Many preclinical trials have demonstrated that PPAR-γ is a potential molecular target for the development of bladder cancer. Yoshimura et al. [3] found PPAR-γ mRNA in bladder cancer samples. Furthermore, immunohistochemistry revealed that the protein expression of PPAR-γ was significantly higher with increasing grade and increasing stage of bladder cancer [3]. In male rats exposed to muraglitazar, a dual human PAPR-α/γ agonist, there was a dose-related increased incidence of transitional cell papilloma and carcinoma of the urinary bladder [4]. Lubet et al. [5] also reported that another PPAR-γ agonist, rosiglitazone, enhanced bladder tumors in rats pretreated with N-(4-hydroxybutyl)-N-(butyl)-nitrosamine (BBN), a known DNA-reactive bladder carcinogen in several species. However, the mechanisms underlying this pro-tumor potential of pioglitazone for bladder cancer are not fully understood.
In the large prospective pioglitazone clinical trial in macrovascular events (PROactive) study, 14 bladder cancers occurred in the pioglitazone arm (0.5%) versus 6 in the placebo arm (0.2%) [6], and in September 2010, the U.S. Food and Drug Administration (FDA) announced an ongoing investigation on the possible risk in humans [7]. In July 2011, the European Medicines Agency issued a warning about the potential for bladder cancer with pioglitazone [8]. Subsequent studies also suggested that pioglitazone treatment appears to be associated with a significantly increased risk of bladder cancer in patients with type 2 diabetes [9,10]. However, meta-analysis has demonstrated that this association was not significant [11,12].
Song et al. recently reported the risk of bladder cancer in Korean diabetic patients treated with pioglitazone. In this study, development of bladder cancer in Korean diabetic patients was more related to smoking and hemoglobin level rather than pioglitazone use. However, odds ratio of pioglitazone use was relatively high, although it was not significant (2.09, P=0.484). Many factors may be related to this difference between Caucasian and Korean patients. As noted by the authors, ethnic and dose differences may be important factors between Korean and Caucasian studies. In addition, concomitant drug use could be possible confounding factor in those studies. Because pioglitazone is a second-line drug after metformin in the Korean medication system, pioglitazone users usually administer metformin concomitantly. Although the mechanisms underlying the protective potential of metformin are not completely understood, many population studies have shown that metformin is associated with a significant reduction of cancer incidence in general [13]. Also, in contrast to the many Western diabetic patients who receive pioglitazone with insulin, only limited Korean patients use pioglitazone with insulin.

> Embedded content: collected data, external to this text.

(* ===== verification/Telemetry.v ===== *)
(** * Telemetry: events as JSON lines (telemetry/telemetry.h, telemetry/telemetry.cpp)

    The event log of the coordinator: every event is one line of JSON, with an
    envelope of schema, sequence number, time and epoch.  The file is the bytes it
    holds; whether it can be opened and the wall clock are data.  The coordinator's
    helpers [telemetry_node] and [telemetry_task] are here too. *)

From S2P Require Import Prelude Status Ids Float64 Json.

Local Open Scope Z_scope.

Record Telemetry := mkTelemetry {
  tm_configured : bool;
  tm_human : bool;
  tm_json_path : string;
  tm_file : option bytes;       (* the contents of the open file *)
  tm_broken : bool;             (* the stream's failbit *)
  tm_seq : Z;                   (* uint64_t *)
  tm_stdout : list bytes
}.
Definition new_telemetry : Telemetry := mkTelemetry false false "" None false 0 [].

(** [found] is what the file holds when it can be opened; opening a stream that is
    open fails. *)
Definition configure (found : option bytes) (json_path : string) (human : bool) (t : Telemetry) : Telemetry :=
  let '(file, broken) :=
    if bool_decide (json_path = "") then (tm_file t, tm_broken t)
    else match tm_file t, found with
         | Some old, _ => (Some old, true)
         | None, Some bs => (Some bs, false)
         | None, None => (None, true)
         end in
  mkTelemetry true human json_path file broken (tm_seq t) (tm_stdout t).

Definition kSchemaVersion : Z := 1.

(** The members of an event, in the order of a [std::map]. *)
Definition set_all (fields members : list (string * Json)) : list (string * Json) :=
  foldl (λ acc kv, obj_set kv.1 kv.2 acc) members fields.
Definition envelope (seq ts : Z) (name : string) (coordinator_epoch : Z) (fields : list (string * Json))
    : list (string * Json) :=
  let e := obj_set "event" (JString name)
             (obj_set "ts" (JInt ts)
                (obj_set "seq" (json_of_u64 seq) (obj_set "schema" (JInt kSchemaVersion) []))) in
  let e := if negb (coordinator_epoch =? 0) then obj_set "coordinator_epoch" (json_of_u64 coordinator_epoch) e else e in
  set_all fields e.

(** An event with its fields and the reading of the wall clock. *)
Record Event := mkEvent {
  ev_name : string;
  ev_fields : list (string * Json);
  ev_epoch : Z;
  ev_ts : Z
}.
Definition event_json (seq : Z) (e : Event) : Json :=
  JObject (envelope seq (ev_ts e) (ev_name e) (ev_epoch e) (ev_fields e)).

(** The fields the coordinator's helpers give to an event. *)
Definition telemetry_node (node : Id128) (fields : list (string * Json)) : list (string * Json) :=
  set_all fields [("node", JString (to_hex node))].
Definition telemetry_task (task : Id128) (fields : list (string * Json)) : list (string * Json) :=
  set_all fields [("task", JString (to_hex task))].

Section log.
Context (fmt_g9 unfit : Z → bytes).

Definition log_event (e : Event) (t : Telemetry) : Telemetry :=
  let seq := u64 (tm_seq t + 1) in
  let line := dump fmt_g9 unfit (event_json seq e) in
  mkTelemetry (tm_configured t) (tm_human t) (tm_json_path t)
    (match tm_file t with
     | Some bs => Some (if tm_broken t then bs else bs ++ line ++ [10])
     | None => None
     end) (tm_broken t) seq
    (if tm_human t then tm_stdout t ++ [bytes_of_string "telemetry " ++ line ++ [10]] else tm_stdout t).

Definition log_events (es : list Event) (t : Telemetry) : Telemetry := foldl (λ t e, log_event e t) t es.
End log.

(** ** What a reader of the file finds *)

Abbreviation sorted_members := (StronglySorted (λ x y : string * Json, str_leb x.1 y.1 ∧ x.1 ≠ y.1)).
Abbreviation members_map := (list_to_map : list (string * Json) → gmap string Json).

Lemma obj_set_map k v l : sorted_members l → members_map (obj_set k v l) = <[k := v]> (members_map l).
Proof. intros Hs. by apply obj_set_lookup. Qed.
Lemma obj_set_sorted k v l : sorted_members l → sorted_members (obj_set k v l).
Proof. intros Hs. by apply (obj_set_lookup k v l). Qed.

Lemma sorted_NoDup l : sorted_members l → NoDup l.*1.
Proof.
  induction 1 as [|[k v] l _ IH Hall]; [constructor|]. cbn. constructor; [|done].
  intros ([k2 v2] & -> & Hin)%list_elem_of_fmap. rewrite Forall_forall in Hall. by destruct (Hall _ Hin).
Qed.

Lemma set_all_lookup fields members :
  sorted_members members →
  members_map (set_all fields members) = members_map (reverse fields) ∪ members_map members ∧
  sorted_members (set_all fields members).
Proof.
  unfold set_all. revert members. induction fields as [|[k v] fields IH]; intros members Hs; cbn [foldl fst snd].
  { split; [|done]. rewrite reverse_nil. cbn. by rewrite (left_id_L ∅ (∪)). }
  destruct (obj_set_lookup k v members Hs) as (E & Hs' & _). destruct (IH _ Hs') as [E2 Hs2]. split; [|done].
  rewrite E2, E, reverse_cons, list_to_map_app, <-(assoc_L (∪)). f_equal. cbn. by rewrite insert_union_singleton_l, insert_empty.
Qed.

Lemma reverse_members (fields : list (string * Json)) :
  NoDup fields.*1 → members_map (reverse fields) = members_map fields.
Proof.
  intros Hn. apply list_to_map_proper; [|apply reverse_Permutation]. by rewrite reverse_Permutation.
Qed.

(** The envelope's own members. *)
Definition envelope_base (seq ts : Z) (name : string) (epoch : Z) : gmap string Json :=
  (if negb (epoch =? 0) then {["coordinator_epoch" := json_of_u64 epoch]} else ∅) ∪
  {["event" := JString name; "ts" := JInt ts; "seq" := json_of_u64 seq; "schema" := JInt kSchemaVersion]}.

Lemma envelope_members seq ts name epoch fields :
  NoDup fields.*1 →
  members_map (envelope seq ts name epoch fields) = members_map fields ∪ envelope_base seq ts name epoch ∧
  NoDup (envelope seq ts name epoch fields).*1.
Proof.
  intros Hn. unfold envelope. set (e0 := obj_set "schema" _ []). set (e1 := obj_set "seq" _ e0).
  set (e2 := obj_set "ts" _ e1). set (e3 := obj_set "event" _ e2).
  assert (H0 : sorted_members e0) by apply obj_set_sorted, SSorted_nil.
  assert (H1 : sorted_members e1) by by apply obj_set_sorted. assert (H2 : sorted_members e2) by by apply obj_set_sorted.
  assert (H3 : sorted_members e3) by by apply obj_set_sorted.
  set (e4 := if negb _ then _ else _). assert (H4 : sorted_members e4 ∧ members_map e4 = envelope_base seq ts name epoch).
  { unfold e4, envelope_base. destruct (negb _).
    - split; [by apply obj_set_sorted|]. rewrite obj_set_map by done. by rewrite <-insert_union_singleton_l.
    - split; [done|]. rewrite (left_id_L ∅ (∪)). unfold e3, e2, e1, e0.
      rewrite !obj_set_map by (done || apply SSorted_nil). done. }
  destruct H4 as [H4 E4]. destruct (set_all_lookup fields e4 H4) as [E Hs]. split; [|by apply sorted_NoDup].
  by rewrite E, E4, reverse_members.
Qed.

(** The lines of a log whose first event has number [seq + 1]. *)
Section lines.
Context (fmt_g9 unfit : Z → bytes).
Hypothesis fmt_number : ∀ d, is_Some (double_to_i64 d) → number_text (fmt_g9 d).

Definition event_line (seq : Z) (e : Event) : bytes := dump fmt_g9 unfit (event_json seq e).
Fixpoint event_lines (seq : Z) (es : list Event) : list bytes :=
  match es with
  | [] => []
  | e :: es => event_line (u64 (seq + 1)) e :: event_lines (u64 (seq + 1)) es
  end.

Lemma log_file es t bs :
  tm_file t = Some bs → tm_broken t = false →
  tm_file (log_events fmt_g9 unfit es t) = Some (bs ++ concat (map (λ l, l ++ [10]) (event_lines (tm_seq t) es))).
Proof.
  unfold log_events. revert t bs. induction es as [|e es IH]; intros t bs Hf Hb; cbn [foldl event_lines map concat].
  { by rewrite app_nil_r. }
  rewrite (IH _ (bs ++ event_line (u64 (tm_seq t + 1)) e ++ [10])).
  - cbn [log_event tm_seq]. by rewrite <-!app_assoc.
  - cbn [log_event tm_file]. by rewrite Hf, Hb.
  - done.
Qed.

Definition ready_fields (e : Event) : Prop :=
  NoDup (ev_fields e).*1 ∧ forallb (λ kv, fits kv.2) (ev_fields e) = true.

Lemma event_fits seq e : ready_fields e → fits (event_json seq e) = true.
Proof.
  intros [Hn Hf]. destruct (envelope_members seq (ev_ts e) (ev_name e) (ev_epoch e) (ev_fields e) Hn) as [E Hd].
  cbn [event_json fits]. apply forallb_forall. intros [k v] Hin%list_elem_of_In. cbn.
  pose proof (elem_of_list_to_map_1 (M:=gmap string) _ _ _ Hd Hin) as Hl. change (members_map (envelope seq (ev_ts e)
    (ev_name e) (ev_epoch e) (ev_fields e)) !! k = Some v) in Hl. rewrite E in Hl.
  apply lookup_union_Some_raw in Hl as [Hl|[_ Hl]].
  - apply elem_of_list_to_map_2 in Hl. rewrite forallb_forall in Hf. apply (Hf (k, v)). by apply list_elem_of_In.
  - unfold envelope_base in Hl. apply lookup_union_Some_raw in Hl as [Hl|[_ Hl]].
    + destruct (negb _); [|done]. by apply lookup_singleton_Some in Hl as [_ <-].
    + repeat (apply lookup_insert_Some in Hl as [[_ <-]|[_ Hl]]; [done|]). by apply lookup_singleton_Some in Hl as [_ <-].
Qed.

Lemma event_line_single seq e : ready_fields e → 10 ∉ event_line seq e.
Proof.
  intros Hr Hin. pose proof (dump_printable fmt_g9 unfit fmt_number _ (event_fits seq e Hr)) as Hp.
  unfold printable in Hp. rewrite Forall_forall in Hp. specialize (Hp _ Hin). lia.
Qed.

Lemma event_lines_single seq es : Forall ready_fields es → Forall (λ l, 10 ∉ l) (event_lines seq es).
Proof.
  intros Hes. revert seq. induction Hes as [|e es He _ IH]; intros seq; constructor; [by apply event_line_single|apply IH].
Qed.

Lemma event_lines_lookup seq es i e :
  0 <= seq → seq + Z.of_nat (length es) < 2 ^ 64 → es !! i = Some e →
  event_lines seq es !! i = Some (event_line (seq + Z.of_nat i + 1) e).
Proof.
  revert seq i. induction es as [|x es IH]; intros seq i H0 Hl Hi; [done|]. cbn [event_lines length] in *.
  assert (E : u64 (seq + 1) = seq + 1) by (apply u64_id; unfold is_u64; lia).
  rewrite E. destruct i as [|i].
  - injection Hi as <-. cbn. by rewrite Z.add_0_r.
  - rewrite !lookup_cons_ne_0 in * by done. cbn [pred] in *. rewrite (IH (seq + 1) i) by (done || lia). do 2 f_equal. lia.
Qed.

Lemma length_event_lines seq es : length (event_lines seq es) = length es.
Proof. revert seq. induction es as [|e es IH]; intros seq; cbn; [done|]. by rewrite IH. Qed.
End lines.

(** Cutting a text at its line breaks. *)
Fixpoint split_lines (bs : bytes) (acc : bytes) : list bytes :=
  match bs with
  | [] => match acc with [] => [] | _ => [acc] end
  | c :: bs => if c =? 10 then acc :: split_lines bs [] else split_lines bs (acc ++ [c])
  end.

Lemma split_lines_line l rest acc : 10 ∉ l → split_lines (l ++ 10 :: rest) acc = (acc ++ l) :: split_lines rest [].
Proof.
  revert acc. induction l as [|c l IH]; intros acc Hl; cbn; [by rewrite app_nil_r|].
  apply not_elem_of_cons in Hl as [Hc Hl]. rewrite (proj2 (Z.eqb_neq c 10)) by congruence.
  by rewrite IH, <-app_assoc.
Qed.

Lemma split_lines_concat ls :
  Forall (λ l, 10 ∉ l) ls → split_lines (concat (map (λ l, l ++ [10]) ls)) [] = ls.
Proof.
  induction 1 as [|l ls Hl _ IH]; [done|]. cbn [map concat]. rewrite <-app_assoc. cbn [app].
  by rewrite split_lines_line, IH.
Qed.


(** Two events, one with characters that need escapes and a key of the envelope. *)
Definition sample_events : list Event :=
  [mkEvent "coordinator.start" [("policy", JString (string_of_bytes [10; 34; 92; 1; 200]))] 2 1000;
   mkEvent "node.register" (telemetry_node (mkId 1 2) [("executors", make_array); ("seq", JBool true);
     ("cost", JDouble f64_tenth)]) 0 1001].
Definition sample_fmt (d : Z) : bytes := bytes_of_string "0.1".


Example telemetry_text :
  string_of_bytes <$> split_lines (default [] (tm_file (log_events sample_fmt (λ _, []) (take 1 sample_events)
    (configure (Some []) "t.ndjson" false new_telemetry)))) [] =
  [string_of_bytes (bytes_of_string "{" ++ [34] ++ bytes_of_string "coordinator_epoch" ++ [34] ++ bytes_of_string ":2,"
     ++ [34] ++ bytes_of_string "event" ++ [34; 58; 34] ++ bytes_of_string "coordinator.start" ++ [34; 44; 34]
     ++ bytes_of_string "policy" ++ [34; 58; 34] ++ bytes_of_string "\n\" ++ [34] ++ bytes_of_string "\\\u0001"
     ++ [200; 34; 44; 34] ++ bytes_of_string "schema" ++ [34] ++ bytes_of_string ":1," ++ [34] ++ bytes_of_string "seq"
     ++ [34] ++ bytes_of_string ":1," ++ [34] ++ bytes_of_string "ts" ++ [34] ++ bytes_of_string ":1000}")].
Proof. vm_compute. reflexivity. Qed.
(* ===== verification/Lifecycle.v ===== *)
(** * Lifecycle: the task state machine (task/lifecycle.h, task/lifecycle.cpp)

    [is_legal] is the transition table, [transition] the method of
    [TaskLifecycle], [legal_step] the step relation and [legal_trace] its
    finite runs. *)

From S2P Require Import Prelude Status Ids Float64 Task.

Local Open Scope Z_scope.

(** Task lifecycle state. *)
Inductive TaskState : Set :=
| TS_Submitted
| TS_Blocked
| TS_Ready
| TS_Planning
| TS_Reserved
| TS_Dispatching
| TS_Running
| TS_Succeeded
| TS_Failed
| TS_RetryPending
| TS_Cancelled
| TS_Lost
| TS_Preempted
| TS_Expired
| TS_raw (v : Z).

#[export] Instance TaskState_eq_dec : EqDecision TaskState.
Proof. solve_decision. Defined.

Definition TaskState_to_u8 (x : TaskState) : Z :=
  match x with
  | TS_Submitted => 0
  | TS_Blocked => 1
  | TS_Ready => 2
  | TS_Planning => 3
  | TS_Reserved => 4
  | TS_Dispatching => 5
  | TS_Running => 6
  | TS_Succeeded => 7
  | TS_Failed => 8
  | TS_RetryPending => 9
  | TS_Cancelled => 10
  | TS_Lost => 11
  | TS_Preempted => 12
  | TS_Expired => 13
  | TS_raw v => v
  end.

Definition TaskState_of_u8 (v : Z) : TaskState :=
  match v with
  | 0 => TS_Submitted
  | 1 => TS_Blocked
  | 2 => TS_Ready
  | 3 => TS_Planning
  | 4 => TS_Reserved
  | 5 => TS_Dispatching
  | 6 => TS_Running
  | 7 => TS_Succeeded
  | 8 => TS_Failed
  | 9 => TS_RetryPending
  | 10 => TS_Cancelled
  | 11 => TS_Lost
  | 12 => TS_Preempted
  | 13 => TS_Expired
  | _ => TS_raw v
  end.

#[export] Program Instance TaskState_enum : CEnum TaskState :=
  {| enum_to := TaskState_to_u8; enum_of := TaskState_of_u8 |}.
Next Obligation. intros v Hv. unfold TaskState_of_u8. repeat case_match; reflexivity. Qed.

Definition task_state_name (x : TaskState) : string :=
  match x with
  | TS_Submitted => "Submitted"
  | TS_Blocked => "Blocked"
  | TS_Ready => "Ready"
  | TS_Planning => "Planning"
  | TS_Reserved => "Reserved"
  | TS_Dispatching => "Dispatching"
  | TS_Running => "Running"
  | TS_Succeeded => "Succeeded"
  | TS_Failed => "Failed"
  | TS_RetryPending => "RetryPending"
  | TS_Cancelled => "Cancelled"
  | TS_Lost => "Lost"
  | TS_Preempted => "Preempted"
  | TS_Expired => "Expired"
  | TS_raw _ => "Unknown"
  end.

Definition parse_task_state : string → option TaskState :=
  parse_enum task_state_name (TaskState_to_u8 TS_Expired).

Definition is_terminal (s : TaskState) : bool :=
  match s with
  | TS_Succeeded | TS_Failed | TS_Cancelled | TS_Lost | TS_Preempted | TS_Expired => true
  | _ => false
  end.

Definition is_active (s : TaskState) : bool :=
  match s with
  | TS_Planning | TS_Reserved | TS_Dispatching | TS_Running => true
  | _ => false
  end.

(** ** The transition table *)

(** [TaskLifecycle::is_legal] *)
Definition is_legal (from to : TaskState) : bool :=
  if decide (from = to) then true else
  match from with
  | TS_Submitted =>
      match to with TS_Blocked | TS_Ready | TS_Cancelled | TS_Expired => true | _ => false end
  | TS_Blocked =>
      match to with TS_Ready | TS_Cancelled | TS_Expired => true | _ => false end
  | TS_Ready =>
      match to with TS_Planning | TS_Cancelled | TS_Expired => true | _ => false end
  | TS_Planning =>
      match to with
      | TS_Reserved | TS_Ready | TS_Cancelled | TS_Lost | TS_Expired => true
      | _ => false end
  | TS_Reserved =>
      match to with
      | TS_Dispatching | TS_Ready | TS_Cancelled | TS_Lost | TS_Preempted | TS_Expired => true
      | _ => false end
  | TS_Dispatching =>
      match to with
      | TS_Running | TS_Ready | TS_Lost | TS_Cancelled | TS_Preempted | TS_Expired => true
      | _ => false end
  | TS_Running =>
      match to with
      | TS_Succeeded | TS_Failed | TS_Lost | TS_Preempted | TS_RetryPending
      | TS_Cancelled | TS_Expired => true
      | _ => false end
  | TS_Failed => match to with TS_RetryPending => true | _ => false end
  | TS_Lost => match to with TS_RetryPending | TS_Failed => true | _ => false end
  | TS_Preempted =>
      match to with TS_RetryPending | TS_Ready | TS_Failed => true | _ => false end
  | TS_RetryPending =>
      match to with TS_Ready | TS_Cancelled | TS_Expired => true | _ => false end
  | TS_Succeeded | TS_Cancelled | TS_Expired | TS_raw _ => false
  end.

Definition illegal_transition_message (from to : TaskState) : string :=
  ("illegal task transition " +:+ task_state_name from +:+ " -> " +:+ task_state_name to)%string.

(** [TaskLifecycle::transition]: the result and the object's state afterwards. *)
Definition transition (state next : TaskState) : Result TaskState * TaskState :=
  if decide (state = next) then (Ok state, state)
  else if negb (is_legal state next) then
    (err EIllegalTransition (illegal_transition_message state next), state)
  else (Ok next, next).

(** ** Runs *)

Inductive legal_step : TaskState → TaskState → Prop :=
| legal_step_intro s t : is_legal s t = true → legal_step s t.

(** [legal_trace s l]: starting in [s], the states [l] are entered in turn. *)
Inductive legal_trace : TaskState → list TaskState → Prop :=
| legal_trace_nil s : legal_trace s []
| legal_trace_cons s t l : legal_step s t → legal_trace t l → legal_trace s (t :: l).

Fixpoint run_transitions (s : TaskState) (l : list TaskState) : TaskState :=
  match l with
  | [] => s
  | t :: l => run_transitions (transition s t).2 l
  end.

(** ** Facts *)

Lemma transition_spec s t :
  transition s t =
  if is_legal s t then (Ok t, t)
  else (err EIllegalTransition (illegal_transition_message s t), s).
Proof.
  unfold transition. destruct (decide (s = t)) as [->|Hne].
  - unfold is_legal. by rewrite decide_True.
  - by destruct (is_legal s t).
Qed.

Lemma is_legal_refl s : is_legal s s = true.
Proof. unfold is_legal. by rewrite decide_True. Qed.

(** The states a run can enter from nowhere but one other state. *)
Lemma is_legal_into_Succeeded s : is_legal s TS_Succeeded = true → s ≠ TS_Succeeded → s = TS_Running.
Proof. by destruct s. Qed.
Lemma is_legal_into_Running s : is_legal s TS_Running = true → s ≠ TS_Running → s = TS_Dispatching.
Proof. by destruct s. Qed.
Lemma is_legal_into_Dispatching s :
  is_legal s TS_Dispatching = true → s ≠ TS_Dispatching → s = TS_Reserved.
Proof. by destruct s. Qed.
Lemma is_legal_into_Reserved s : is_legal s TS_Reserved = true → s ≠ TS_Reserved → s = TS_Planning.
Proof. by destruct s. Qed.
Lemma is_legal_into_Planning s : is_legal s TS_Planning = true → s ≠ TS_Planning → s = TS_Ready.
Proof. by destruct s. Qed.

Lemma legal_trace_app_inv s l k : legal_trace s (l ++ k) → legal_trace s l.
Proof.
  revert s. induction l as [|t l IH]; intros s H; [constructor|].
  inversion H; subst. constructor; auto.
Qed.

(** A run that enters [x] from outside has entered [x]'s only predecessor before. *)
Lemma legal_trace_through s l x y :
  (∀ t, is_legal t x = true → t ≠ x → t = y) →
  legal_trace s l → s ≠ x → s ≠ y → x ∈ l →
  ∃ l1 l2, l = l1 ++ y :: l2 ∧ x ∈ l2.
Proof.
  intros Hpred Htr. revert s Htr.
  induction l as [|t l IH]; intros s Htr Hsx Hsy Hin; [by apply not_elem_of_nil in Hin|].
  inversion Htr as [|? ? ? Hstep Htl]; subst. inversion Hstep as [? ? Hleg]; subst.
  destruct (decide (t = x)) as [->|Htx].
  { by specialize (Hpred s Hleg Hsx). }
  assert (Hin' : x ∈ l) by set_solver.
  destruct (decide (t = y)) as [->|Hty].
  - by exists [], l.
  - destruct (IH t Htl Htx Hty Hin') as (l1 & l2 & -> & ?). by exists (t :: l1), l2.
Qed.

(** Chaining [legal_trace_through] backwards from [Succeeded]. *)
Lemma legal_trace_prefix_through s l x y k :
  (∀ t, is_legal t x = true → t ≠ x → t = y) →
  legal_trace s l → s ≠ x → s ≠ y → sublist (x :: k) l → sublist (y :: x :: k) l.
Proof.
  intros Hpred Htr Hsx Hsy Hsub.
  apply sublist_cons_l in Hsub as (l1 & l2 & -> & Hsub).
  assert (Htr1 : legal_trace s (l1 ++ [x])).
  { replace (l1 ++ x :: l2) with ((l1 ++ [x]) ++ l2) in Htr by (by rewrite <-(assoc_L (++))).
    by apply legal_trace_app_inv in Htr. }
  destruct (legal_trace_through s (l1 ++ [x]) x y Hpred Htr1 Hsx Hsy) as (m1 & m2 & E & Hin);
    [set_solver|].
  replace (l1 ++ x :: l2) with ((l1 ++ [x]) ++ l2) by (by rewrite <-(assoc_L (++))).
  rewrite E, <-(assoc_L (++)). simpl.
  apply sublist_inserts_l, sublist_skip.
  change (x :: k) with ([x] ++ k). apply sublist_app; [|done].
  by apply singleton_sublist_l.
Qed.

(** ** Claims *)

(** No shortcut to success.  Along every legal run of a submitted task, the
    task enters [Succeeded] only after having entered [Ready], [Planning],
    [Reserved], [Dispatching] and [Running], in that order. *)
Theorem success_pipeline (l : list TaskState) :
  legal_trace TS_Submitted l → TS_Succeeded ∈ l →
  [TS_Planning; TS_Reserved; TS_Dispatching; TS_Running; TS_Succeeded] `sublist_of` l ∧
  TS_Ready ∈ l.
Proof.
  intros Htr Hin.
  assert (H : [TS_Planning; TS_Reserved; TS_Dispatching; TS_Running; TS_Succeeded]
                `sublist_of` l).
  { apply (legal_trace_prefix_through _ _ _ _ _ is_legal_into_Reserved Htr); [done|done|].
    apply (legal_trace_prefix_through _ _ _ _ _ is_legal_into_Dispatching Htr); [done|done|].
    apply (legal_trace_prefix_through _ _ _ _ _ is_legal_into_Running Htr); [done|done|].
    apply (legal_trace_prefix_through _ _ _ _ _ is_legal_into_Succeeded Htr); [done|done|].
    by apply singleton_sublist_l. }
  split; [done|].
  destruct (legal_trace_through _ l TS_Planning TS_Ready is_legal_into_Planning Htr)
    as (l1 & l2 & -> & _); [done|done| |set_solver].
  apply singleton_sublist_l. etrans; [|exact H]. by apply sublist_skip, sublist_nil_l.
Qed.

Lemma success_pipeline_witness :
  [TS_Planning; TS_Reserved; TS_Dispatching; TS_Running; TS_Succeeded] `sublist_of`
    [TS_Ready; TS_Planning; TS_Reserved; TS_Dispatching; TS_Running; TS_Succeeded].
Proof.
  refine (proj1 (success_pipeline
    [TS_Ready; TS_Planning; TS_Reserved; TS_Dispatching; TS_Running; TS_Succeeded] _ _)).
  - repeat constructor.
  - set_solver.
Defined.

(** Final states are final, and the other terminal states only lead back
    into the retry path: from [Succeeded], [Cancelled] or [Expired] every sequence
    of [transition] calls leaves the state unchanged, each call to another state
    reporting [IllegalTransition]; from [Failed], [Lost] and [Preempted] the only
    ways out are [RetryPending], [Ready] and [Failed]. *)
Theorem terminal_states_final (s t : TaskState) (l : list TaskState) :
  is_terminal s = true →
  (s ∈ [TS_Succeeded; TS_Cancelled; TS_Expired] →
     run_transitions s l = s ∧
     (t ≠ s → (transition s t).1 = err EIllegalTransition (illegal_transition_message s t))) ∧
  (is_legal s t = true → t = s ∨ t ∈ [TS_RetryPending; TS_Ready; TS_Failed]).
Proof.
  intros Hterm.
  assert (Hfin : s ∈ [TS_Succeeded; TS_Cancelled; TS_Expired] → ∀ t, t ≠ s → is_legal s t = false).
  { intros Hs u Hu. unfold is_legal. rewrite decide_False by congruence. by destruct s; set_solver. }
  split.
  - intros Hs. split.
    + induction l as [|u l IH]; [done|]. simpl. rewrite transition_spec.
      destruct (decide (u = s)) as [->|Hu]; [by rewrite is_legal_refl|].
      by rewrite (Hfin Hs u Hu).
    + intros Ht. by rewrite transition_spec, (Hfin Hs t Ht).
  - intros Hl. destruct (decide (t = s)); [by left|right].
    unfold is_legal in Hl. rewrite decide_False in Hl by congruence.
    destruct s; try done; destruct t; try done; set_solver.
Qed.

Lemma terminal_states_witness : run_transitions TS_Succeeded [TS_Ready; TS_Running] = TS_Succeeded.
Proof.
  refine (proj1 (proj1 (terminal_states_final TS_Succeeded TS_Ready [TS_Ready; TS_Running] _) _));
    [reflexivity|set_solver].
Defined.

Although it is unable to clearly exclude the possibility of a relationship between pioglitazone and bladder cancer, this study provides the meaningful result that the risk of bladder cancer in Korean diabetic patients treated with pioglitazone might be different from that of Caucasians. Pioglitazone is effective in reducing blood glucose and is the only useful TZD that improves insulin sensitivity. However, all therapeutic choices need to be based on the balance of potential risks and benefits. Treatment decisions are not always easy and are best achieved when considering all available evidence. Because the authors are currently analyzing the data from 3,500 patients with bladder cancer across several university hospitals, this result will provide a more definitive conclusion about the relationship between pioglitazone and bladder cancer in Korean diabetic patients.